Aim of the exercise: Search the records that follow and extract every line containing the string "Eflags".

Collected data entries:
----
(** ** Examples *)

Definition refA : CCallsign := CCallsign_make (lit "DLH123") NoHint.
Definition refB : CCallsign := CCallsign_make (lit "DLH123B") NoHint.
Definition refThird : CCallsign := CCallsign_make (lit "EDDF_TWR") NoHint.
Definition refMessage (s r : CCallsign) (text : string) : CTextMessage :=
  mkTextMessage (lit text) s r None 5 false false.
Arguments refMessage s r text%_string.

Lemma refPartners : partnerOk refA /\ partnerOk refB /\ callsignEqual refA refB = false.
Proof. split_and!; apply (bool_decide_unpack _); vm_compute; exact I. Qed.
Lemma refOrdinary : ordinary (refMessage refThird refA "line up; wait") /\
                    ordinary (refMessage refA refThird "ready").
Proof. split; apply (bool_decide_unpack _); vm_compute; exact I. Qed.

Lemma relay_conversation_witness :
  (exists r m', relaysOf (onTextMessagesReceived 9 refB refA [refMessage refThird refA "line up; wait"]) = [r] /\
     onTextMessagesReceived 20 refA refB [delivered 20 refA (tm_recipient r) (tm_message r)] = [TextReceived [m']] /\
     sameMessage m' (refMessage refThird refA "line up; wait")) /\
  (exists r m', relaysOf (onTextMessageSent refB (refMessage refA refThird "ready")) = [r] /\
     onTextMessagesReceived 20 refA refB [delivered 20 refA (tm_recipient r) (tm_message r)] = [TextSent m'] /\
     sameMessage m' (refMessage refA refThird "ready")).
Proof.
  destruct refPartners as (Ha & Hb & Hab), refOrdinary as [H1 H2]. split.
  - apply (relay_conversation 9 20 refA refB _ Ha Hb Hab H1); vm_compute; reflexivity.
  - apply (relay_conversation 9 20 refA refB _ Ha Hb Hab H2); vm_compute; reflexivity.
Defined.

Lemma relays_end_witness :
  exists p, exchange 9 refA refB [(true, refMessage refThird refA "line up; wait")] 2 [] /\
    fromPartner refA refB p = true /\ (2 <= 2 * length [p])%nat.
Proof.
  destruct refPartners as (Ha & Hb & Hab), refOrdinary as [H1 _].
  set (p := (true, refMessage refThird refA "line up; wait")).
  destruct (reaction_ordinary 9 refA refB p Ha Hb Hab H1 ltac:(vm_compute; reflexivity)) as (w & Er & Hw).
  assert (Hx : exchange 9 refA refB [p] 2 []).
  { apply (exchange_deliver _ _ _ [] p []). simpl app. rewrite Er.
    apply (exchange_deliver _ _ _ [] w []). simpl app. rewrite reaction_partner by done. constructor. }
  exists w. split; [exact Hx|]. split; [exact Hw|].
  assert (Hout : Forall (outside refA refB) [p]) by (constructor; [right; exact H1 | constructor]).
  exact (relays_end 9 refA refB [p] 2 [] Ha Hb Hab Hout Hx).
Defined.

(** Any pilot can speak in the name of any callsign: the words of a relay are
    decoded whoever sends them, also without a partner. *)
Example forged_sender :
  onTextMessagesReceived 9 CCallsign_default refA
    [refMessage (CCallsign_make (lit "BAW2") NoHint) refA "swift relayed: EDDF_TWR DLH123;cleared to land"]
  = [TextReceived [refMessage refThird refA "cleared to land"]].
Proof. vm_compute. reflexivity. Qed.

(** With a partner set, such a message is sent on unchanged, its recipient
    included: to the own callsign.  When the server delivers it, the same
    happens again, and so on. *)
Example forged_relay_echoes :
  let w := (true, delivered 9 (CCallsign_make (lit "BAW2") NoHint) refA
                    (lit "swift relayed: EDDF_TWR DLH123;cleared to land")) in
  let own := (true, delivered 9 refA refA (lit "swift relayed: EDDF_TWR DLH123;cleared to land")) in
  reaction 9 refA refB w = [own] /\ reaction 9 refA refB own = [own].
Proof. vm_compute. split; reflexivity. Qed.

(** Two relays of the partner that arrive within one digest are joined before
    they are decoded: the second one becomes part of the text of the first. *)
Example relays_joined :
  let relay n := delivered n refA refB (relayText refThird refA (lit "line up")) in
  let relay' n := delivered n refA refB (relayText refA refThird (lit "ready")) in
  onTextMessagesReceived 9 refA refB (addConsolidatedTextMessage (addConsolidatedTextMessage [] (relay 9)) (relay' 9))
  = [TextReceived [mkTextMessage (lit "line up swift relayed: DLH123 EDDF_TWR;ready") refThird refA None 9 false false]].
Proof. vm_compute. reflexivity. Qed.
(** An event of the client: only a call to connect can use the credit it was
    posted with for an announcement. *)
Lemma client_accounted {W : World} N d e s u s' o :
  clientStep e s = Some (u, s', o) ->
  statusChain d (statuses s) (m_connectionStatus (fsd s)) ->
  getReconnectMaxAttempts (m_networkConfig (presets (fsd s))) <= N ->
  ctx s' = ctx s /\ frames s' = frames s /\ toFsd s' = toFsd s
  /\ statusChain d (statuses s') (m_connectionStatus (fsd s'))
  /\ announcesConnecting (statuses s')
     <= announcesConnecting (statuses s) + Z.b2z (if e is EvConnect then true else false)
  /\ getReconnectMaxAttempts (m_networkConfig (presets (fsd s'))) <= N.
Proof using Type.
  unfold clientStep. destruct (handle e (fsd s)) as [[[[] c] o1]|] eqn:Eh; [|done].
  intros [= _ <- _] Hc HN. pose proof (handle_announces e _ _ _ _ Eh) as [Ha Hn].
  assert (Hchain : chained (fsd s) o1 c).
  { by apply (satisfies_handle _ _ chained_leaves e (fun _ => I) _ tt). }
  destruct s as [cx f oa tf tc fr rt]. unfold statuses in *. simpl in *.
  rewrite omap_app, contextSignal_status, announces_app. rewrite Hn. split_and!; try done; [|lia].
  by eapply statusChain_app.
Qed.

Ltac account := unfold credit, started, statuses, lost, running in *; simpl in *.
Ltac open_sys s :=
  destruct s as [[mode login timer attempt inProgress user kicked unexpected]
                 client oa calls signals fr rt]; account.

(** *** The events *)

Lemma called_credit d s : let s' := s <| toFsd ::= fun q => q ++ [EvConnect] |> in
  credit d s' = credit d s + 1 /\ started s' = started s.
Proof using Type.
  open_sys s. rewrite connectCalls_app. change (connectCalls [EvConnect]) with 1. lia.
Qed.
Lemma called_accounted N d s : accounted N d s -> credit d s <= 0 ->
  accounted N d (s <| toFsd ::= fun q => q ++ [EvConnect] |>).
Proof using Type.
  intros [] H0. destruct (called_credit d s) as [Hc _].
  split; [by destruct s | rewrite Hc; lia | by destruct s | by destruct s].
Qed.

Lemma post_advances N d e s :
  accounted N d s -> (if e is EvConnect then false else true) = true ->
  advances N 0 d s d (s <| toFsd ::= fun q => q ++ [e] |>).
Proof using Type.
  intros [] He. open_sys s. pose proof (connectCalls_other e calls He) as E.
  split; [split| |]; account; rewrite ?E; done || lia.
Qed.

Lemma disconnect_advances {CW : CtxWorld} N d s u s' o :
  accounted N d s -> disconnectFromNetwork s = Some (u, s', o) -> advances N 0 d s d s'.
Proof using Type.
  intros [] Hrun. unfold disconnectFromNetwork, cancelReconnect, post in Hrun.
  run; open_sys s; (split; [split| |]); account;
    rewrite ?(connectCalls_other EvDisconnect) by done; try done;
    destruct (isLive d), unexpected, kicked, user, timer; simpl in *; lia.
Qed.

(** The end of a call: one that failed has used up its credit. *)
Lemma connectReturns_advances {CW : CtxWorld} N d s r b u s' o :
  accounted N d s -> (isSuccess r = false -> credit d s <= 0) ->
  connectReturns b r s = Some (u, s', o) ->
  accounted N d s' /\ (isSuccess r = true -> credit d s' = credit d s)
  /\ (0 < credit d s' -> started s' = started s).
Proof using Type.
  intros A H0 Hrun. unfold connectReturns in Hrun. destruct b; [|run; by split_and!].
  assert (K : sameAccount N s s) by reflexivity.
  keep_step K Hrun. destruct (sameAccount_credit N d _ _ K) as (Ec & Es & _).
  pose proof (sameAccount_accounted N d _ _ K A) as A1.
  run; [|by rewrite Ec, Es].
  apply negb_true_iff in Heqb.
  apply (scheduleReconnect_scheduled N) in Hrun; [|apply A1].
  apply (scheduled_advances N d) in Hrun as [? Hst]; [|done|rewrite Ec; by apply H0].
  split_and!; [done | congruence | intros Hpos; rewrite <- Es; auto].
Qed.

Lemma testReturns_advances {W : World} {CW : CtxWorld} N d s reachable u s' o :
  accounted N d s -> getReconnectMaxAttempts (net_config lastNetwork) <= N -> frames s <> [] ->
  canConnectReturns reachable s = Some (u, s', o) -> advances N 0 d s d s'.
Proof using Type.
  intros A HW Hne Hrun. unfold canConnectReturns in Hrun.
  apply bindC_inv in Hrun as (? & ? & ? & ? & [= <- <- _] & Hrun & _). cbv beta in Hrun.
  destruct (frames s) as [|fm fs] eqn:Ef; [done|].
  apply bindC_inv in Hrun as (? & s0 & ? & ? & [= _ Es0 _] & Hrun & _). cbv beta in Hrun.
  assert (E : credit d s0 = credit d s - 1 /\ started s0 = started s /\ accounted N d s0).
  { rewrite <- Es0. destruct A. open_sys s. subst fr. simpl in *.
    split_and!; [lia | done | split; account; try done; lia]. }
  destruct E as (Ec0 & Est0 & A0). clear Es0.
  apply bindC_inv in Hrun as (res & s1 & ? & ? & Hp & Hrun & _). cbv beta in Hrun.
  apply (connectProceed_proceeded N) in Hp as (s2 & K & ->); [|done].
  destruct (sameAccount_credit N d _ _ K) as (Ec & Es & _).
  pose proof (sameAccount_accounted N d _ _ K A0) as A2.
  pose proof (credit_nonneg d s0). pose proof (ac_credit _ _ _ A).
  set (s3 := if isSuccess res then _ else _) in Hrun.
  assert (E : credit d s3 = credit d s2 + Z.b2z (isSuccess res) /\ started s3 = started s2
              /\ accounted N d s3).
  { unfold s3. destruct (isSuccess res); [|simpl; by rewrite Z.add_0_r].
    destruct (called_credit d s2) as [Hc1 Hc2]. split_and!; [done..|].
    apply called_accounted; [done | lia]. }
  destruct E as (E1 & E2 & A3). clearbody s3.
  apply (connectReturns_advances N d) in Hrun as (A4 & Hok & Hst); [|done|].
  - pose proof (ac_credit _ _ _ A4). split; [done| |intros Hpos; specialize (Hst Hpos); lia].
    destruct (isSuccess res); simpl in E1; [rewrite Hok by done|]; lia.
  - intros Er. rewrite Er in E1. simpl in E1. lia.
Qed.

(** An automatic call of [connectToNetwork]. *)
Lemma automatic_advances {W : World} {CW : CtxWorld} N d a s u s' o :
  accounted N d s -> credit d s <= 0 -> m_reconnectInProgress (ctx s) = true ->
  connectToNetwork a true s = Some (u, s', o) ->
  accounted N d s' /\ (0 < credit d s' -> started s' = started s).
Proof using Type.
  intros A1 H0 Eauto Hrun. unfold connectToNetwork in Hrun.
  apply bindC_inv in Hrun as (? & ? & ? & ? & [= <- <- <-] & Hrun & _). cbv beta zeta in Hrun.
  rewrite Eauto in Hrun. unfold connectChecks in Hrun. simpl negb in Hrun. unfold whenC in Hrun.
  apply bindC_inv in Hrun as (early & s2 & ? & ? & Hearly & Hrun & _). cbv beta zeta in Hrun.
  injection Hearly as Eearly <- _. destruct early as [r|].
  - by apply (connectReturns_advances N d) in Hrun as (A4 & _ & Hst).
  - apply modifyS_inv in Hrun as [-> _].
    match goal with |- context [s <| frames ::= ?f |>] => set (s3 := s <| frames ::= f |>) end.
    assert (E : credit d s3 = credit d s + 1 /\ started s3 = started s)
      by (unfold s3; open_sys s; rewrite Nat2Z.inj_succ; lia).
    destruct E. split; [|done]. destruct A1. unfold s3 in *. split; [by destruct s | lia | by destruct s..].
Qed.

(** The timer: the attempt starts, and its credit passes on to the test of the
    server. *)
Lemma timeout_advances {W : World} {CW : CtxWorld} N d s u s' o :
  accounted N d s -> is_Some (m_reconnectTimer (ctx s)) ->
  reconnectTimeout s = Some (u, s', o) -> advances N 1 d s d s'.
Proof using Type.
  intros A Ht Hrun. unfold reconnectTimeout in Hrun.
  apply bindC_inv in Hrun as (? & s0 & ? & ? & [= _ Es0 _] & Hrun & _). cbv beta in Hrun.
  assert (E : credit d s0 = credit d s - 1 /\ started s0 = started s + 1 /\ accounted N d s0).
  { rewrite <- Es0. destruct A, Ht as [t Ht]. open_sys s. subst timer. simpl in *.
    split_and!; [lia.. | split; account; try done; lia]. }
  destruct E as (Ec0 & Est0 & A0). clear Es0. pose proof (ac_credit _ _ _ A) as H1.
  assert (Hdone : forall s', credit d s' <= credit d s0 -> accounted N d s' -> advances N 1 d s d s').
  { intros s1 Hs1 A1. split; [done | lia | lia]. }
  unfold reconnectToNetwork in Hrun.
  apply bindC_inv in Hrun as (? & ? & ? & ? & [= <- <- <-] & Hrun & _). cbv beta zeta in Hrun.
  do 2 (match type of Hrun with (if ?b then _ else _) _ = _ => destruct b end;
        [injection Hrun as _ <- _; by apply Hdone|]).
  match type of Hrun with (if ?b then _ else _) _ = _ => destruct b eqn:Eflags end;
    [injection Hrun as _ <- _; by apply Hdone|].
  apply orb_false_iff in Eflags as [Euser Ekicked].
  match type of Hrun with (if ?b then _ else _) _ = _ => destruct b end;
    [injection Hrun as _ <- _; by apply Hdone|].
  do 2 (match type of Hrun with (if ?b then _ else _) _ = _ => destruct b end;
        [injection Hrun as _ <- _; apply Hdone; [by open_sys s0 | destruct A0; open_sys s0; split; account; try done; lia]|]).
  apply bindC_inv in Hrun as (? & s1 & ? & ? & Hs1 & Hrun & _). apply modifyC_inv in Hs1 as [Es1 _].
  assert (E : credit d s1 <= credit d s0 /\ started s1 = started s0 /\ accounted N d s1
              /\ m_reconnectInProgress (ctx s1) = true).
  { rewrite Es1. destruct A0. open_sys s0. subst user kicked. simpl in *.
    assert (Z.b2z ((isLive d || false) && true && true) <= Z.b2z ((isLive d || unexpected) && true && true))
      by (destruct (isLive d), unexpected; simpl; lia).
    split_and!; [lia | done | split; account; try done; lia | done]. }
  destruct E as (Ec1 & Est1 & A1 & Eauto). clear Es1. cbv beta in Hrun.
  apply (automatic_advances N d) in Hrun as [A2 Hst]; [|done|lia|done].
  pose proof (ac_credit _ _ _ A2). pose proof (credit_nonneg d s0).
  split; [done | lia | intros Hpos; specialize (Hst Hpos); lia].
Qed.

Ltac decide_status H :=
  repeat match type of H with
  | context [bool_decide (?a = ?b)] =>
      let v := eval vm_compute in (bool_decide (a = b)) in
      match v with true => idtac | false => idtac end;
      change (bool_decide (a = b)) with v in H
  end.

(** A change of the status leaves the queue. *)
Lemma popped_status N d s from to q :
  toCtx s = connectionStatusChanged from to :: q -> accounted N d s ->
  let s0 := s <| toCtx := q |> in
  d = from /\ statusChain to (statuses s0) (m_connectionStatus (fsd s0))
  /\ credit d s = credit d s0 + Z.b2z (bool_decide (to = Connecting)) /\ started s = started s0
  /\ getReconnectMaxAttempts (m_networkConfig (presets (fsd s0))) <= N
  /\ 0 <= m_reconnectAttempt (ctx s0) <= N.
Proof using Type.
  intros Eq [Hc _ Ha HN] s0.
  assert (E : statuses s = (from, to) :: statuses s0) by (unfold statuses; rewrite Eq; by destruct s).
  rewrite E in Hc. destruct Hc as (-> & _ & Hc). unfold credit. rewrite E, announces_cons. simpl.
  destruct s. simpl in *. split_and!; done || lia.
Qed.

(** A handled change of the status. *)
Lemma status_advances {CW : CtxWorld} N d s from to q u s' o :
  toCtx s = connectionStatusChanged from to :: q -> accounted N d s -> noConnected o ->
  onFsdConnectionStatusChanged from to (s <| toCtx := q |>) = Some (u, s', o) ->
  advances N 0 d s to s'.
Proof using Type.
  intros Eq A Ho Hrun. pose proof (ac_credit _ _ _ A) as H1.
  destruct (popped_status N d s from to q Eq A) as (-> & Hc & Ec & Es & HN & Ha). clear A Eq.
  revert Hrun Hc Ec Es HN Ha. generalize (s <| toCtx := q |>). intros s0 Hrun Hc Ec Es HN Ha.
  unfold onFsdConnectionStatusChanged, resetAttempt, cancelReconnect in Hrun.
  destruct to; decide_status Hrun; rewrite ?bool_decide_false, ?bool_decide_true in Ec by done; simpl in Ec.
  - exfalso. run. eapply (Ho from). rewrite !elem_of_app. set_solver.
  - run. pose proof (b2z_range (lost Connecting (ctx s0))). pose proof (b2z_range (lost from (ctx s0))).
    unfold credit in *. (split; [split| |]); unfold credit; try done; lia.
  - run. rewrite Ec in H1. (split; [split| |]); rewrite ?Ec, ?Es; clear Ec Es; open_sys s0; try done;
      destruct (isLive from), unexpected, user, kicked; simpl in *; lia.
  - set (sc := s0 <| ctx ::= clearDisconnectFlags |>).
    assert (E : credit Disconnected sc = credit from s0 - Z.b2z (lost from (ctx s0))
                /\ started sc = started s0 /\ accounted N Disconnected sc).
    { unfold sc, clearDisconnectFlags. rewrite Ec in H1. clear Ec Es Hrun.
      pose proof (b2z_range (lost from (ctx s0))).
      open_sys s0. split_and!; [lia | done | split; account; try done; lia]. }
    destruct E as (E1 & E2 & A1). pose proof (credit_nonneg Disconnected sc).
    run.
    + assert (Hl : lost from (ctx s0) = true)
        by (unfold lost; by rewrite (orb_comm (isLive from))). rewrite Hl in E1. simpl in E1.
      match goal with H : scheduleReconnect _ = Some (_, ?s2, _) |- _ =>
        assert (Hs : scheduled N sc s2)
          by (eapply (scheduleReconnect_scheduled N sc); [apply A1 | exact H]) end.
      apply (scheduled_advances N Disconnected) in Hs as [A2 Hst]; [|done|lia].
      pose proof (ac_credit _ _ _ A2). split; [done | lia | intros Hpos; specialize (Hst Hpos); lia].
    + change (advances N 0 from s Disconnected sc).
      pose proof (b2z_range (lost from (ctx s0))). split; [done | lia | lia].
Qed.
----
Written response:
  match type of Hrun with (if ?b then _ else _) _ = _ => destruct b eqn:Eflags end;
  apply orb_false_iff in Eflags as [Euser Ekicked].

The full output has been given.